Haben wir Covid-19 zu früh für bezwungen erklärt? Während die Lockerungsmaßnahmen in Deutschland und anderen Ländern Europas zum Großteil immer weiter fortschreiten, beschleunigt sich die Verbreitung des Coronavirus weltweit weiterhin, mit "einer Million Neuinfektionen in nur acht Tagen", laut Angaben von Tedros Adhanom Ghebreyesus, dem Generaldirektor der Weltgesundheitsorganisation (WHO). Angesichts dieser beunruhigenden Situation schlägt die WHO Alarm und ruft die Regierungen weltweit dazu auf, dem Virus weiterhin mit voller Schlagkraft entgegenzutreten.
"Wir wissen, dass die Pandemie weit mehr ist als eine reine Gesundheitskrise: Sie ist auch eine Wirtschaftskrise, eine soziale Krise und in vielen Ländern eine politische Krise. Ihre Auswirkungen werden über Jahrzehnte spürbar sein", so Tedros Adhanom Ghebreyesus im Rahmen einer vom Emirat Dubai organisierten virtuellen Konferenz.
Neun Millionen Fälle, nahezu 470.000 Tote
Laut den zuletzt durch die WHOveröffentlichten Angaben gibt es weltweit mittlerweile mehr als neun Millionen offizielle Covid-19-Fälle. Davon sind mehr als die Hälfte in Europa und den USA zu verzeichnen. Es sind mindestens 469.000 Menschen bereits am Coronavirus gestorben, seit China das Auftreten der Krankheit im Dezember bekanntgibt.
Der amerikanische Kontinent ist am härtesten betroffen: Allein in Brasilien sind mittlerweile mehr als 51.000 Menschen gestorben, es gibt dort mindestens eine Million Infizierte. In den Riesenmetropolen Sao Paulo und Rio de Janeiro ist die Lage am schlimmsten.

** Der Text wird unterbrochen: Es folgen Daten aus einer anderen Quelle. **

(** [new IntersectionObserver(...)]: a new observer, watching nothing
    yet; [observer.observe(el)] adds a target once. *)
Definition newIntersectionObserver (w : world) : nat * world :=
  (length (observers w), set_observers (observers w ++ [[]]) w).

Definition observe (observer : nat) (el : nat) : action :=
  pure (fun w =>
    set_observers
      (alter (λ targets, if bool_decide (el ∈ targets) then targets else (targets ++ [el])%list)
             observer (observers w)) w).

Definition console_warn (msg : string) : action :=
  pure (fun w => set_console (console w ++ [msg]) w).

Definition set_isInitialized (b : bool) (w : world) : world :=
  set_state {| isInitialized := b; container := container (state w);
               sections := sections (state w) |} w.
Definition set_container (c : option nat) (w : world) : world :=
  set_state {| isInitialized := isInitialized (state w); container := c;
               sections := sections (state w) |} w.
Definition set_sections (s : list nat) (w : world) : world :=
  set_state {| isInitialized := isInitialized (state w);
               container := container (state w); sections := s |} w.

(** ** The intersection observer's callback, lines 64-78 *)

Record entry := {
  target : nat;
  isIntersecting : bool;
  intersectionRatio : Q
}.

(** The body of [entries.forEach]:
    [if (entry.isIntersecting && entry.intersectionRatio >= 0.3) ...
     else if (entry.intersectionRatio < 0.1) ...]. *)
Definition observerEntry (e : entry) : action :=
  if isIntersecting e && Qle_bool (3 # 10) (intersectionRatio e)
  then retrigger (target e)
  else if Qltb (intersectionRatio e) (1 # 10)
  then classList_remove (target e) marker
  else ret.

Definition observerCallback (entries : list entry) : action :=
  forEach observerEntry entries.

(** ** Setup *)

(** Lines 57-95. *)
Definition setupIntersectionObserver : action := fun w =>
  let '(observer, w) := newIntersectionObserver w in
  (forEach (observe observer) (sections (state w)) >>
   pure (set_scrollTimer None) >>                      (* let scrollTimer; *)
   container_addEventListener "scroll" HScroll >>
   container_addEventListener "touchend" HTouchEnd) w.

(** Lines 100-113. *)
Definition setupScrollFallback : action :=
  pure (set_scrollTimer None) >>                       (* let scrollTimer; *)
  container_addEventListener "scroll" HHandleScroll >>
  addEventListener Window "resize" HHandleScroll >>
  checkVisibleSection.

(** The 50 ms timer of [init], lines 45-49. *)
Definition markFirst : action := fun w =>
  match sections (state w) !! 0%nat with
  | Some el => classList_add el marker w
  | None => Normal w
  end.

Definition warning : string := "Animation system: container or sections not found".

(** Lines 28-29: both closure variables are assigned before the check. *)
Definition queryDocument (w : world) : world :=
  let w := record (QuerySelector ".snap-container") w in
  let w := set_container (querySelector_container (dom w)) w in
  let w := record (QuerySelectorAll "section.snap-page") w in
  set_sections (querySelectorAll_sections (dom w)) w.

(** Lines 25-52. *)
Definition init : action := fun w =>
  if isInitialized (state w) then Normal w
  else
    let w := queryDocument w in
    if negb (bool_decide (is_Some (container (state w))))
       || (length (sections (state w)) =? 0)%nat
    then console_warn warning w
    else
      ((if hasIntersectionObserver w
        then setupIntersectionObserver
        else setupScrollFallback) >>
       pure (fun w => snd (setTimeout CbMarkFirst 50 w)) >>
       pure (set_isInitialized true)) w.

(** ** Listeners and timer callbacks *)

(** What a timer runs when it fires. *)
Definition run_callback (cb : callback) : action :=
  match cb with
  | CbInit => init
  | CbCheckVisibleSection => checkVisibleSection
  | CbScrollCheck => checkVisibleSection
  | CbMarkFirst => markFirst
  end.

(** [clearTimeout(scrollTimer); scrollTimer = setTimeout(cb, CONFIG.scrollDebounce)] *)
Definition debounce (cb : callback) : action :=
  pure (fun w =>
    let w := clearTimeout (scrollTimer w) w in
    let '(id, w) := setTimeout cb scrollDebounce w in
    set_scrollTimer (Some id) w).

Mexiko hat bereits mehr als 20.000 Todesfälle zu beklagen, Argentinien 1.000 und Peru 8.000.
Afrika wappnet sich für das Coronavirus
Bisher hält sich der Covid-19-Ausbruch auf dem afrikanischen Kontinent in Grenzen, doch manche Länder erhalten bereits einen Vorgeschmack auf die brutale Entwicklung, die die Krankheit dort nehmen kann. Dies ist etwa in Südafrika der Fall, wo bereits mehr als 100.000 Menschen an Covid-19 erkrankt und beinahe 2.000 daran gestorben sind. Trotz dieser schlimmen Bilanz liegt die Sterblichkeitsrate des Virus in Südafrika "nur" bei 2 % und 52,6 % der Infizierten sind bereits genesen.

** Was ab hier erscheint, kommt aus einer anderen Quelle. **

(** The four model classes: Django's [User] (the administrators) and the
    application's [Staff], [Parent] and [Student]. *)
Inductive Model := User | Staff | Parent | Student.

(** The exceptions that occur in the module. Each model class has its own
    [DoesNotExist] and [MultipleObjectsReturned]; neither is a subclass of
    the other. [TypeError], [ValueError] and [OverflowError] are the ones
    [int()] raises on the built-in types, each standing for its subclasses
    too; [OtherException] stands for an exception class outside all of
    these, by name. No class listed is a subclass of another. *)
Inductive Exception :=
  | DoesNotExist (m : Model)
  | MultipleObjectsReturned (m : Model)
  | TypeError
  | ValueError
  | OverflowError
  | OtherException (name : string).

(** How a call ends: with a value, or with an exception. *)
Inductive Result (A : Type) :=
  | Return (a : A)
  | Raise (e : Exception).
Arguments Return {A} a.
Arguments Raise {A} e.

(** ** Python values reaching the backend *)

(** The values [get_user] and the permission methods can be handed: [None],
    a [bool], an [int], a [float] (an IEEE 754 value: zero, infinite, NaN or
    finite), a [str], or an object of any other type. Of such an object the
    backend uses nothing but its conversion by [int()], so it is given by
    how that conversion ends: the integer its [__int__], [__index__] or
    [__trunc__] yields, or the exception raised ([TypeError] when the type
    has no conversion, as for a list or a dict). *)
Inductive PyVal :=
  | PyNone
  | PyBool (b : bool)
  | PyInt (n : Z)
  | PyFloat (x : spec_float)
  | PyStr (s : string)
  | PyObject (conversion : Result Z).

#[global] Instance Model_eq_dec : EqDecision Model.
Proof. solve_decision. Defined.

#[global] Instance Exception_eq_dec : EqDecision Exception.
Proof. solve_decision. Defined.

(** ** The identity tables *)

(** One row of an identity table. [email] and [phone] are nullable columns
    ([None] is SQL NULL; the admin table has no phone, its rows carry
    [None]). Secret verification is the opaque capability each record
    exposes, [check_password]. *)
Record Row := {
  pk : Z;
  email : option string;
  phone : option string;
  is_active : bool;
  check_password : string → bool;
}.

(** A group and the (app_label, codename) pairs of the permissions it
    grants, as [values_list("content_type__app_label", "codename")] yields
    them. *)
Record Group := {
  group_pk : Z;
  permissions : list (string * string);
}.

(** The database. Each table lists its rows in the order the model's default
    query uses, which is the order [first()] picks from. [groups_all m i] is
    the result of [user_obj.groups.all()] for the row [i] of table [m]. *)
Record Database := {
  User_objects : list Row;
  Staff_objects : list Row;
  Parent_objects : list Row;
  Student_objects : list Row;
  groups_all : Model → Z → list Group;
}.

Definition objects (db : Database) (m : Model) : list Row :=
  match m with
  | User => User_objects db
  | Staff => Staff_objects db
  | Parent => Parent_objects db
  | Student => Student_objects db
  end.

(** ** Model instances *)

(** A Python object built from a row. [_group_perm_cache] is the attribute
    [get_group_permissions] adds on first use: [None] while the object has
    no such attribute. *)
Record Instance := {
  cls : Model;
  fields : Row;
  is_anonymous : bool;
  _group_perm_cache : option (gset string);
}.

(** A freshly loaded instance: no cache attribute, and not anonymous. *)
Definition from_db (m : Model) (r : Row) : Instance :=
  {| cls := m; fields := r; is_anonymous := false; _group_perm_cache := None |}.

(** ** Queries, and the monad of logged, fallible computations *)

Inductive Field := Fpk | Femail | Fphone.

Inductive Query :=
  | QGet (m : Model) (f : Field) (v : PyVal)
  | QFilterFirst (m : Model) (f : Field) (v : PyVal)
  | QGroupsAll (m : Model) (id : Z)
  | QPermissionsValuesList (g : Z).

(** A computation yields the queries it issued, in order, and either a
    value or the exception that ended it. *)
Definition M (A : Type) : Type := list Query * Result A.

#[global] Instance M_ret : MRet M := λ A a, ([], Return a).

#[global] Instance M_bind : MBind M := λ A B f m,
  match m with
  | (log, Return a) => let '(log', r) := f a in (log ++ log', r)
  | (log, Raise e) => (log, Raise e)
  end.

Definition raise {A} (e : Exception) : M A := ([], Raise e).

Definition query (q : Query) : M unit := ([q], Return ()).

(** [try: body except (e1, e2, ...): handler]. Only the listed exceptions
    are caught. *)
Definition try_except {A} (body : M A) (es : list Exception) (handler : M A) : M A :=
  match body with
  | (log, Return a) => (log, Return a)
  | (log, Raise e) =>
      if decide (e ∈ es)
      then let '(log', r) := handler in (log ++ log', r)
      else (log, Raise e)
  end.

(** ** The ORM calls the backend makes *)

Definition column (f : Field) (r : Row) : PyVal :=
  match f with
  | Fpk => PyInt (pk r)
  | Femail => from_option PyStr PyNone (email r)
  | Fphone => from_option PyStr PyNone (phone r)
  end.

#[global] Instance Result_eq_dec `{EqDecision A} : EqDecision (Result A).
Proof. solve_decision. Defined.

#[global] Instance spec_float_eq_dec : EqDecision spec_float.
Proof. solve_decision. Defined.

#[global] Instance PyVal_eq_dec : EqDecision PyVal.
Proof. solve_decision. Defined.

(** An exact lookup [field=v] matches the rows whose column equals [v]
    (for [v = None], the rows where it is NULL). *)
Definition matches (f : Field) (v : PyVal) (r : Row) : bool :=
  bool_decide (column f r = v).

Definition select (db : Database) (m : Model) (f : Field) (v : PyVal) : list Row :=
  List.filter (matches f v) (objects db m).

(** [Model.objects.get(field=v)] *)
Definition objects_get (db : Database) (m : Model) (f : Field) (v : PyVal) : M Instance :=
  _ ← query (QGet m f v);
  match select db m f v with
  | [] => raise (DoesNotExist m)
  | [r] => mret (from_db m r)
  | _ :: _ :: _ => raise (MultipleObjectsReturned m)
  end.

(** [Model.objects.filter(field=v).first()] *)
Definition objects_filter_first (db : Database) (m : Model) (f : Field) (v : PyVal)
  : M (option Instance) :=
  _ ← query (QFilterFirst m f v);
  mret (from_db m <$> head (select db m f v)).

(** ** [authenticate] *)

(** The five probes after the admin one share one shape:
    [x = ...first(); if x: if x.check_password(password): return x].
    [Some i] is the early return, [None] falls through. *)
Definition probe (db : Database) (m : Model) (f : Field) (username password : string)
  : M (option Instance) :=
  x ← objects_filter_first db m f (PyStr username);
  match x with
  | Some i => if check_password (fields i) password then mret (Some i) else mret None
  | None => mret None
  end.

(** The admin probe: [get] inside [try ... except User.DoesNotExist: pass]. *)
Definition probe_admin (db : Database) (username password : string) : M (option Instance) :=
  try_except
    (user ← objects_get db User Femail (PyStr username);
     if check_password (fields user) password then mret (Some user) else mret None)
    [DoesNotExist User]
    (mret None).

(** [a or_else b]: return what [a] returned, otherwise go on with [b]. *)
Definition or_else (a b : M (option Instance)) : M (option Instance) :=
  r ← a; match r with Some i => mret (Some i) | None => b end.

Definition authenticate (db : Database) (username password : option string)
  : M (option Instance) :=
  match username, password with
  | None, _ | _, None => mret None
  | Some username, Some password =>
      or_else (probe_admin db username password)
     (or_else (probe db Staff Fphone username password)
     (or_else (probe db Staff Femail username password)
     (or_else (probe db Parent Fphone username password)
     (or_else (probe db Student Fphone username password)
     (or_else (probe db Student Femail username password)
              (mret None))))))
  end.

(** ** [int(user_id)] *)

(** [int(s)] for a [str] is the interpreter's own: which characters count
    as blanks and as digits, and how long a literal may be, vary with its
    version and its settings. It is taken as given: [int_of_str s] is the
    integer [int(s)] returns, [None] when it raises [ValueError] (a [str] is
    held as its UTF-8 text). *)
Class Interpreter := {
  int_of_str : string → option Z;
}.

(** A reading of ASCII decimal literals, for the sample interpreter below:
    blanks around (tab, line feed, vertical tab, form feed, carriage return,
    space), an optional sign, then digits, which single underscores may
    separate. Any other text is refused, and no length is. *)
Definition is_space (c : ascii) : bool :=
  let n := Z.of_nat (nat_of_ascii c) in
  ((9 <=? n) && (n <=? 13)) || (n =? 32).

Definition digit_of (c : ascii) : option Z :=
  let n := Z.of_nat (nat_of_ascii c) in
  if (48 <=? n) && (n <=? 57) then Some (n - 48) else None.

Fixpoint lstrip (s : list ascii) : list ascii :=
  match s with
  | c :: rest => if is_space c then lstrip rest else s
  | [] => []
  end.

Definition strip (s : list ascii) : list ascii :=
  rev (lstrip (rev (lstrip s))).

(** Decimal digits, where single underscores may separate digits.
    [after_digit] tells whether the previous character was a digit. *)
Fixpoint scan_digits (s : list ascii) (acc : Z) (after_digit : bool) : option Z :=
  match s with
  | [] => if after_digit then Some acc else None
  | c :: rest =>
      match digit_of c with
      | Some d => scan_digits rest (10 * acc + d) true
      | None =>
          if decide (c = "_"%char)
          then (if after_digit then scan_digits rest acc false else None)
          else None
      end
  end.

Definition ascii_int_of_str (s : string) : option Z :=
  match strip (list_ascii_of_string s) with
  | "+"%char :: ds => scan_digits ds 0 false
  | "-"%char :: ds => Z.opp <$> scan_digits ds 0 false
  | ds => scan_digits ds 0 false
  end.

(** [int(x)] for a [float]: the value truncated towards zero;
    [OverflowError] for an infinity, [ValueError] for a NaN. A finite value
    is [m * 2^e], negated when the sign bit [s] is set. *)
Definition int_of_float (x : spec_float) : Result Z :=
  match x with
  | S754_zero _ => Return 0
  | S754_infinity _ => Raise OverflowError
  | S754_nan => Raise ValueError
  | S754_finite s m e =>
      let magnitude := Z.shiftl (Z.pos m) e in
      Return (if s then - magnitude else magnitude)
  end.

(** [int(v)]. [None] has no conversion ([TypeError]); a [bool] is 0 or 1; a
    [str] that is not a number raises [ValueError]; another object converts
    the way its type says. *)
Definition py_int `{Interpreter} (v : PyVal) : M Z :=
  match v with
  | PyNone => raise TypeError
  | PyBool b => mret (if b then 1 else 0)
  | PyInt n => mret n
  | PyFloat x => ([], int_of_float x)
  | PyStr s => from_option mret (raise ValueError) (int_of_str s)
  | PyObject conversion => ([], conversion)
  end.

(** ** [get_user] *)

(** The request the middleware hands out. [session] is [None] when the
    request object has no [session] attribute; otherwise it is the session
    dictionary, whose values are the strings the login flow stored. *)
Record Request := {
  session : option (gmap string string);
}.

Definition _USER_MODEL_MAP : gmap string Model :=
  {[ "student" := Student; "staff" := Staff; "parent" := Parent; "user" := User ]}.

Definition _GET_USER_ORDER : list Model := [Student; Parent; Staff; User].

(** [try: return model.objects.get(pk=user_id)
     except model.DoesNotExist: <otherwise>] *)
Definition get_or (db : Database) (model : Model) (user_id : Z)
    (otherwise : M (option Instance)) : M (option Instance) :=
  try_except
    (i ← objects_get db model Fpk (PyInt user_id); mret (Some i))
    [DoesNotExist model]
    otherwise.

(** The loop over [_GET_USER_ORDER]; falling out of it returns [None]. *)
Fixpoint get_user_fallback (db : Database) (order : list Model) (user_id : Z)
  : M (option Instance) :=
  match order with
  | [] => mret None
  | model :: rest => get_or db model user_id (get_user_fallback db rest user_id)
  end.

(** The model the session names, when the branch
    [if model_label and model_label in _USER_MODEL_MAP] is taken. *)
Definition session_model (request : option Request) : option Model :=
  match request with
  | Some req =>
      match session req with
      | Some sess =>
          match sess !! "_auth_user_model" with
          | Some model_label =>
              if bool_decide (model_label ≠ "") then _USER_MODEL_MAP !! model_label
              else None
          | None => None
          end
      | None => None
      end
  | None => None
  end.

Asien kämpft mit der zweiten Welle
In Festlandchina werden laut Angaben der chinesischen Gesundheitsbehörden letzten Montag 18 neue Infektionen verzeichnet. Die Hälfte der Neuinfektionen treten in Peking auf, wo nach der Entdeckung mehrerer Infektionsherde erneut Ausgangsbeschränkungen verhängt werden, um eine Verbreitung des Virus zu vermeiden.
Um das Coronavirus so gut wie möglich in den Griff zu bekommen, entscheidet sich die Stadtverwaltung dafür, je nach Stadtviertel unterschiedliche Maßnahmen zu ergreifen. Peking konzentriert sich beim Testen außerdem ganz besonders auf die Personen, die das Virus am ehesten verbreiten können, also etwa auf Angestellte der Gastronomie oder Mitarbeiter von Lieferdiensten. Mit Stand 20. Juni hat Peking bereits an die 2,3 Millionen von seinen 20 Millionen Einwohnern getestet.
Südkorea gibt an, seit Mitte Mai gegen eine "zweite Welle" des Coronavirus anzukämpfen. Pro Tag werden 35 bis 50 neue Fälle verzeichnet, besonders in Seoul und Umgebung. Social-Distancing-Maßnahmen werden Ende Mai nach Auftreten der neuen Infektionsherde ergriffen. Die meisten unter den neu verzeichneten Fällen in den letzten drei Wochen sind jedoch "importiert".
Zukünftige Pandemien vorhersehen
Der WHO-Chef ruft die Regierungen und Gesellschaften weltweit schließlich dazu auf, sich auf etwaige zukünftige Pandemien vorzubereiten:
[Zukünftige Pandemien] können in jedem beliebigen Land zu jedem beliebigen Zeitpunkt auftreten und Millionen von Menschen töten, weil wir nicht darauf vorbereitet sind. Wir wissen nicht, wo oder wann die nächste Pandemie kommt, aber wir wissen, dass sie eine schreckliche Auswirkung auf Leben und Wirtschaft weltweit haben wird.